Following the publication of a relevant paper in the authoritative medical journalJAMA Pediatrics last year, the team led by Professor JIANG Fan from the National Children’s Medical Center (Shanghai) and Shanghai Children’s Medical Center affiliated to Shanghai Jiao Tong University School of Medicine, and Associate Researcher ZHANG Yunting from the Child Health Advocacy Institute, recently published their latest research findings on the impact of screen exposure on early mental health of children in the same journal. Through a large population-based cohort study, the team found that whatever on-screen content preschool children watch, they may suffer from significantly increasing mental health risks as long as their screen exposure exceeds 1 hour per day, and the longer their screen exposure is, the higher the risks would be. With a given screen exposure, children may suffer from higher mental health risks when watching entertainment or non-children programs, compared to educational ones. This is the conclusion of a 3-year observation of 15,965 preschool children.
As information technologies penetrate our daily lives, it has become a new normal that children are increasingly exposed to television and electronic products at lower ages. Screen exposure refers to a series of activities in which children are exposed to television and electronic products, such as watching TV, playing video games, surfing the internet, and using smartphones. According to the World Health Organization, children under the age of 2 should avoid exposure to screens, and those aged 2-5 should have an average screen time of no more than 1 hour per day. However, preliminary research by the team found that 24% of children start to be exposed to screens before the age of 1, with 76% before 2, and out of 3-year-old children who have just entered kindergarten, up to 78.6% have an average daily screen time exceeding the WHO limit. Excessive screen exposure is common not only in China, but around the globe. 85% of Canadian children of the same age exceed the screen time limit, and in Australia, the figure is 74%. Apparently, screen exposure has become a global problem that arouses increasing concern.
Professor JIANG Fan’s team has been engaged in a series of studies on the impact of lifestyle on children’s health for long, and established a cohort of over 220,000 children for studies on their lifestyle, health and development (SCHEDULE cohort). In fact, the team has conducted follow-up visits to the SCHEDULE-B cohort for over 6 years, to find that excessive screen exposure resulted in a significant adverse effect on children’s cognition, psychology and behaviors even if it decreased later on.

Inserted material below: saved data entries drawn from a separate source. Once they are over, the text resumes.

Lemma write_one_ok s buf :
  disk_ok s → buf ≠ [] → pos s + Z.of_nat (length buf) ≤ disk_len s →
  let k := step_len s (Z.of_nat (length buf)) in
  ∃ d', write_one buf s = (Ok k, moved s d' (pos s + k)) ∧ dev_ok d' ∧
    bytes d' = splice (pos s) (take (Z.to_nat k) buf) (content s) ∧ num_blocks d' = num_blocks (dev s).
Proof.
  intros Hok Hne Hp k. assert (0 < Z.of_nat (length buf)) as Hn by (destruct buf; [done|cbn; lia]).
  destruct (block_in_range s Hok ltac:(lia)) as (Hb&Hbl&Hlt). pose proof (do_offset _ Hok) as Ho.
  pose proof (do_block _ Hok). pose proof (do_dev _ Hok) as Hdev. unfold write_one. erewrite M_bind_ok by reflexivity.
  destruct (_ && _)%bool eqn:E.
  - apply andb_true_iff in E as [E1 E2]. bool_to_prop.
    assert (k = BLOCK_SIZE) as -> by (unfold k, step_len; rewrite E1; lia).
    destruct (bs_write (dev s) (block_id s) (take (Z.to_nat BLOCK_SIZE) buf) Hdev ltac:(lia)) as (d'&Hw&Hd&Hby&Hnb).
    { rewrite length_take. unfold BLOCK_SIZE in *. lia. }
    exists d'. erewrite M_bind_ok by (unfold on_dev; by rewrite Hw).
    erewrite M_bind_ok by (apply next_block_ok; [done..|unfold pos, disk_len, BLOCK_SIZE in *; lia]).
    split; [done|]. split; [done|]. split; [|done]. unfold pos. by rewrite E1, Z.add_0_r.
  - clear E. destruct (bs_read (dev s) (block_id s) Hdev ltac:(lia)) as (d1&Hr&Hd1&Hby1&Hnb1).
    erewrite M_bind_ok by (unfold on_dev; by rewrite Hr).
    rewrite sub64_small by (unfold in_u64, BLOCK_SIZE in *; lia). fold (step_len s (Z.of_nat (length buf))). fold k.
    assert (0 < k ≤ Z.of_nat (length buf) ∧ k ≤ BLOCK_SIZE - offset_ s) as Hk by (unfold k, step_len in *; lia).
    assert (Z.of_nat (length (take (Z.to_nat k) buf)) = k) as Hlk by (rewrite length_take; lia).
    set (data := slice (block_id s * BLOCK_SIZE) BLOCK_SIZE (bytes (dev s))).
    assert (Z.of_nat (length data) = BLOCK_SIZE) as Hld
      by (apply slice_length; unfold disk_len, content, BLOCK_SIZE in *; lia).
    assert (take (Z.to_nat (offset_ s)) data ++ take (Z.to_nat k) buf ++ drop (Z.to_nat (offset_ s + k)) data =
      splice (offset_ s) (take (Z.to_nat k) buf) data) as -> by (unfold splice; do 3 f_equal; lia).
    destruct (bs_write d1 (block_id s) (splice (offset_ s) (take (Z.to_nat k) buf) data) Hd1 ltac:(lia))
      as (d2&Hw&Hd2&Hby2&Hnb2); [rewrite splice_length; lia|].
    exists d2. erewrite M_bind_ok by (unfold on_dev; cbn [dev block_id offset_]; by rewrite Hw).
    erewrite M_bind_ok by (apply advance_ok; [done|lia|lia|unfold pos, disk_len, BLOCK_SIZE in *; lia]).
    split; [done|]. split; [done|]. split; [|lia]. rewrite Hby2, Hby1. unfold data, pos.
    apply splice_in_block; unfold disk_len, content, BLOCK_SIZE in *; lia.
Qed.

Lemma disk_len_bound s : disk_ok s → disk_len s < 2 ^ 63.
Proof. intros Hok. destruct (bs_size _ (do_dev _ Hok)) as (_&Hs&Hl). unfold disk_len, content. lia. Qed.

Lemma disk_read_loop_ok fuel s n acc :
  disk_ok s → 0 ≤ n → pos s + n ≤ disk_len s → (Z.to_nat n < fuel)%nat →
  ∃ s', disk_read_loop fuel n acc s = (Ok (acc ++ slice (pos s) n (content s)), s') ∧ disk_ok s' ∧
    content s' = content s ∧ pos s' = pos s + n.
Proof.
  revert s n acc. induction fuel as [|fuel IH]; intros s n acc Hok Hn Hp Hf; [lia|]. cbn [disk_read_loop].
  pose proof (disk_len_bound s Hok). pose proof (do_offset _ Hok). pose proof (do_block _ Hok).
  destruct (n =? 0) eqn:E; bool_to_prop.
  { subst n. exists s. rewrite Z.add_0_r. unfold slice. cbn. by rewrite app_nil_r. }
  assert (0 ≤ pos s) by (unfold pos, BLOCK_SIZE; lia).
  destruct (read_one_ok s n Hok ltac:(lia) ltac:(lia)) as (d'&Hr&Hd&Hby&Hnb).
  assert (0 < step_len s n ≤ n) as Hk by (unfold step_len, BLOCK_SIZE in *; lia).
  pose proof (slice_length (pos s) (step_len s n) (content s) ltac:(lia) ltac:(lia)
    ltac:(unfold disk_len in *; lia)) as Hsl.
  erewrite M_bind_ok by (unfold ignore_err; by rewrite Hr). rewrite bool_decide_eq_false_2 by (intros He; rewrite He in Hsl; cbn in Hsl; lia).
  destruct (moved_ok s d' (pos s + step_len s n) Hd ltac:(lia)) as [Hok1 Hp1].
  assert (content (moved s d' (pos s + step_len s n)) = content s) as Hc1 by exact Hby.
  rewrite Hsl. destruct (IH _ (n - step_len s n) (acc ++ slice (pos s) (step_len s n) (content s)) Hok1)
    as (s'&Hl&Hok'&Hc'&Hp'); [lia|unfold disk_len in *; rewrite Hc1, Hp1; lia|lia|].
  exists s'. rewrite Hl, Hc1, Hp1, <- app_assoc, <- slice_app by lia.
  replace (step_len s n + (n - step_len s n)) with n by lia. split_and!; [done..|by rewrite Hc', Hc1|lia].
Qed.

After the paper was published, many educators and parents started to recognize the impact of excessive screen exposure, but they raised another question - could children avoid the impact by watching educational programs? Worldwide, we didn’t see much research on how different on-screen contents affected children, and there wasn’t scientific evidence based on which we could answer the question. So the team tracked and recorded the data of 15,965 kindergarten children for three years, using the SCHEDULE-P cohort as supported by the Shanghai Municipal Education Commission, and eventually found the answer. Findings indicate that for preschool children, screen exposure exceeding 1 hour is a risk factor for mental and behavioral problems. With a given screen exposure, educational video programs have a less negative impact on children’s mental health than other on-screen contents, while non-children video programs have the greatest negative impact. The team also revealed for the first time the characteristics of on-screen content that children aged 3-6 are exposed to - educational and entertainment video programs account for a lion’s share among younger children, and as they grow with skills and needs to socialize, they increasingly use social media. These findings provide a strong scientific basis on which parents could bring up their children.
This project was strongly supported by the Shanghai Municipal Education Commission, and Professor YU Zhangsheng from the Clinical Research Center of Shanghai Jiao Tong University School of Medicine also provided great support and guidance for data analysis and statistics of the paper. Its first author is WANG Haiwa, a PhD student in pediatrics at Shanghai Jiao Tong University School of Medicine, andtheco-first author is Dr. ZHAO Jin from the Department of Developmental & Behavioral Pediatrics at Shanghai Children’s Medical Center.
Currently, the team is further exploring the impact and related mechanism of early excessive screen exposure on children’s brain structure and its functional development through magnetic resonance imaging based on the SCHEDULE-B cohort. At the same time, they focus on the core elements of screen exposure that affect children’s cognitive development, and on this basis, they expect to figure out some intervention that could help reduce the impact.